## Exercise objective
From the first line to the last, reproduce the records exactly as they appear below.

(Collected data entries)
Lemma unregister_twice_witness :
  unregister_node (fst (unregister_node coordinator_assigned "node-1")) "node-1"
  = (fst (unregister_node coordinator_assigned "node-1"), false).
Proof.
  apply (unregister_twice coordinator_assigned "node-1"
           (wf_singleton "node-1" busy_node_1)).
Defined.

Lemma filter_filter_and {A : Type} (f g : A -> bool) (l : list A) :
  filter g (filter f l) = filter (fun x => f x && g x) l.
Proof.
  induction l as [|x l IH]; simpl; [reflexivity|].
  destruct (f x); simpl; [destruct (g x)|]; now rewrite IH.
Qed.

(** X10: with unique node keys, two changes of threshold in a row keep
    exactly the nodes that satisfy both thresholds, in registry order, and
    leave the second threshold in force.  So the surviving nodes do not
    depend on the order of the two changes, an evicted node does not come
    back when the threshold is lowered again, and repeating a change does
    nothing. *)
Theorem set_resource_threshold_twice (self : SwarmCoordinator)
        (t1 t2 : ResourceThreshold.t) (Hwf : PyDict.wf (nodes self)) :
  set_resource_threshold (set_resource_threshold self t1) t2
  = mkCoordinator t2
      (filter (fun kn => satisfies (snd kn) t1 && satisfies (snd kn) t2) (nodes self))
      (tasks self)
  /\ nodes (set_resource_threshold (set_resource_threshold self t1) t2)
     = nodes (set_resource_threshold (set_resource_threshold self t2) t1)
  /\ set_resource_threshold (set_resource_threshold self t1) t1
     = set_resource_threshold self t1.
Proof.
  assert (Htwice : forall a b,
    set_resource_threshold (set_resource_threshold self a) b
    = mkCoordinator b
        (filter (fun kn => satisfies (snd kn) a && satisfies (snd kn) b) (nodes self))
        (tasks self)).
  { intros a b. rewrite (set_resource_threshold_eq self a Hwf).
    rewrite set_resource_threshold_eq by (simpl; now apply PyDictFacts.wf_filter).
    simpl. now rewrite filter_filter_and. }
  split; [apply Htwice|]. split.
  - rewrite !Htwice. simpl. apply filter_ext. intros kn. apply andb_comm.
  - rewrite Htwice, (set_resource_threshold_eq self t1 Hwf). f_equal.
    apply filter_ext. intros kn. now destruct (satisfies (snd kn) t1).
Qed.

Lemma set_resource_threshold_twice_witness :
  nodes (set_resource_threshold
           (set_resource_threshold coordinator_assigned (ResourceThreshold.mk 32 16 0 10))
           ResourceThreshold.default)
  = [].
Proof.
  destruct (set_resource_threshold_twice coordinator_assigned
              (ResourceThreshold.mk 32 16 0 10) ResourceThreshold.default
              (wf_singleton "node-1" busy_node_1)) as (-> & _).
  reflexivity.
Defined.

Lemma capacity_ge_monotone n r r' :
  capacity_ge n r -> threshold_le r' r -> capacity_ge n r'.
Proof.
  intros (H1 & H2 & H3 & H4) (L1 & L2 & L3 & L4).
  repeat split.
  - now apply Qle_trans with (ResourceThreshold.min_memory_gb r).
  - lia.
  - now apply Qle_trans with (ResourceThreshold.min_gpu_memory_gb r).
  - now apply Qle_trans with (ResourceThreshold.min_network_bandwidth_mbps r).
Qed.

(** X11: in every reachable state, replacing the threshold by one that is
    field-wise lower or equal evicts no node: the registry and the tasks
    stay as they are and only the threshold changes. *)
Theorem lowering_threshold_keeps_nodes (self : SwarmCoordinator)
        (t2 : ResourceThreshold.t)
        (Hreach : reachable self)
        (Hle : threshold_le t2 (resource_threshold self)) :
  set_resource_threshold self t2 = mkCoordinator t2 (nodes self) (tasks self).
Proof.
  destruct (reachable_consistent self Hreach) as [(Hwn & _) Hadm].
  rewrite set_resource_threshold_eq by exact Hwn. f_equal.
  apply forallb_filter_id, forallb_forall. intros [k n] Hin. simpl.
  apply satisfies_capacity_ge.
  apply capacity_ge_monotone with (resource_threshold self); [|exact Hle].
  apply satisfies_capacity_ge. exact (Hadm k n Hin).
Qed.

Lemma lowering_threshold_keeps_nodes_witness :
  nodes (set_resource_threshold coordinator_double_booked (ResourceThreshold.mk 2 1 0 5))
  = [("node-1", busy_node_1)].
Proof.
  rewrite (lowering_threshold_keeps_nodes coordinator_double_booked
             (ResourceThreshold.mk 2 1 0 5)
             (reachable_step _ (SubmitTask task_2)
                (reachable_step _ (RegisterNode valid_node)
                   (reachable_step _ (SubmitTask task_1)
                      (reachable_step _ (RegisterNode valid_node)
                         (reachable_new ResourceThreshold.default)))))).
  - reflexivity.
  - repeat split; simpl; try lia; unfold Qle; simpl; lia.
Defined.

## Task output
Lemma unregister_twice_witness :
  unregister_node (fst (unregister_node coordinator_assigned "node-1")) "node-1"
  = (fst (unregister_node coordinator_assigned "node-1"), false).
Proof.
  apply (unregister_twice coordinator_assigned "node-1"
           (wf_singleton "node-1" busy_node_1)).
Defined.

Lemma filter_filter_and {A : Type} (f g : A -> bool) (l : list A) :
  filter g (filter f l) = filter (fun x => f x && g x) l.
Proof.
  induction l as [|x l IH]; simpl; [reflexivity|].
  destruct (f x); simpl; [destruct (g x)|]; now rewrite IH.
Qed.

(** X10: with unique node keys, two changes of threshold in a row keep
    exactly the nodes that satisfy both thresholds, in registry order, and
    leave the second threshold in force.  So the surviving nodes do not
    depend on the order of the two changes, an evicted node does not come
    back when the threshold is lowered again, and repeating a change does
    nothing. *)
Theorem set_resource_threshold_twice (self : SwarmCoordinator)
        (t1 t2 : ResourceThreshold.t) (Hwf : PyDict.wf (nodes self)) :
  set_resource_threshold (set_resource_threshold self t1) t2
  = mkCoordinator t2
      (filter (fun kn => satisfies (snd kn) t1 && satisfies (snd kn) t2) (nodes self))
      (tasks self)
  /\ nodes (set_resource_threshold (set_resource_threshold self t1) t2)
     = nodes (set_resource_threshold (set_resource_threshold self t2) t1)
  /\ set_resource_threshold (set_resource_threshold self t1) t1
     = set_resource_threshold self t1.
Proof.
  assert (Htwice : forall a b,
    set_resource_threshold (set_resource_threshold self a) b
    = mkCoordinator b
        (filter (fun kn => satisfies (snd kn) a && satisfies (snd kn) b) (nodes self))
        (tasks self)).
  { intros a b. rewrite (set_resource_threshold_eq self a Hwf).
    rewrite set_resource_threshold_eq by (simpl; now apply PyDictFacts.wf_filter).
    simpl. now rewrite filter_filter_and. }
  split; [apply Htwice|]. split.
  - rewrite !Htwice. simpl. apply filter_ext. intros kn. apply andb_comm.
  - rewrite Htwice, (set_resource_threshold_eq self t1 Hwf). f_equal.
    apply filter_ext. intros kn. now destruct (satisfies (snd kn) t1).
Qed.

Lemma set_resource_threshold_twice_witness :
  nodes (set_resource_threshold
           (set_resource_threshold coordinator_assigned (ResourceThreshold.mk 32 16 0 10))
           ResourceThreshold.default)
  = [].
Proof.
  destruct (set_resource_threshold_twice coordinator_assigned
              (ResourceThreshold.mk 32 16 0 10) ResourceThreshold.default
              (wf_singleton "node-1" busy_node_1)) as (-> & _).
  reflexivity.
Defined.

Lemma capacity_ge_monotone n r r' :
  capacity_ge n r -> threshold_le r' r -> capacity_ge n r'.
Proof.
  intros (H1 & H2 & H3 & H4) (L1 & L2 & L3 & L4).
  repeat split.
  - now apply Qle_trans with (ResourceThreshold.min_memory_gb r).
  - lia.
  - now apply Qle_trans with (ResourceThreshold.min_gpu_memory_gb r).
  - now apply Qle_trans with (ResourceThreshold.min_network_bandwidth_mbps r).
Qed.

(** X11: in every reachable state, replacing the threshold by one that is
    field-wise lower or equal evicts no node: the registry and the tasks
    stay as they are and only the threshold changes. *)
Theorem lowering_threshold_keeps_nodes (self : SwarmCoordinator)
        (t2 : ResourceThreshold.t)
        (Hreach : reachable self)
        (Hle : threshold_le t2 (resource_threshold self)) :
  set_resource_threshold self t2 = mkCoordinator t2 (nodes self) (tasks self).
Proof.
  destruct (reachable_consistent self Hreach) as [(Hwn & _) Hadm].
  rewrite set_resource_threshold_eq by exact Hwn. f_equal.
  apply forallb_filter_id, forallb_forall. intros [k n] Hin. simpl.
  apply satisfies_capacity_ge.
  apply capacity_ge_monotone with (resource_threshold self); [|exact Hle].
  apply satisfies_capacity_ge. exact (Hadm k n Hin).
Qed.

Lemma lowering_threshold_keeps_nodes_witness :
  nodes (set_resource_threshold coordinator_double_booked (ResourceThreshold.mk 2 1 0 5))
  = [("node-1", busy_node_1)].
Proof.
  rewrite (lowering_threshold_keeps_nodes coordinator_double_booked
             (ResourceThreshold.mk 2 1 0 5)
             (reachable_step _ (SubmitTask task_2)
                (reachable_step _ (RegisterNode valid_node)
                   (reachable_step _ (SubmitTask task_1)
                      (reachable_step _ (RegisterNode valid_node)
                         (reachable_new ResourceThreshold.default)))))).
  - reflexivity.
  - repeat split; simpl; try lia; unfold Qle; simpl; lia.
Defined.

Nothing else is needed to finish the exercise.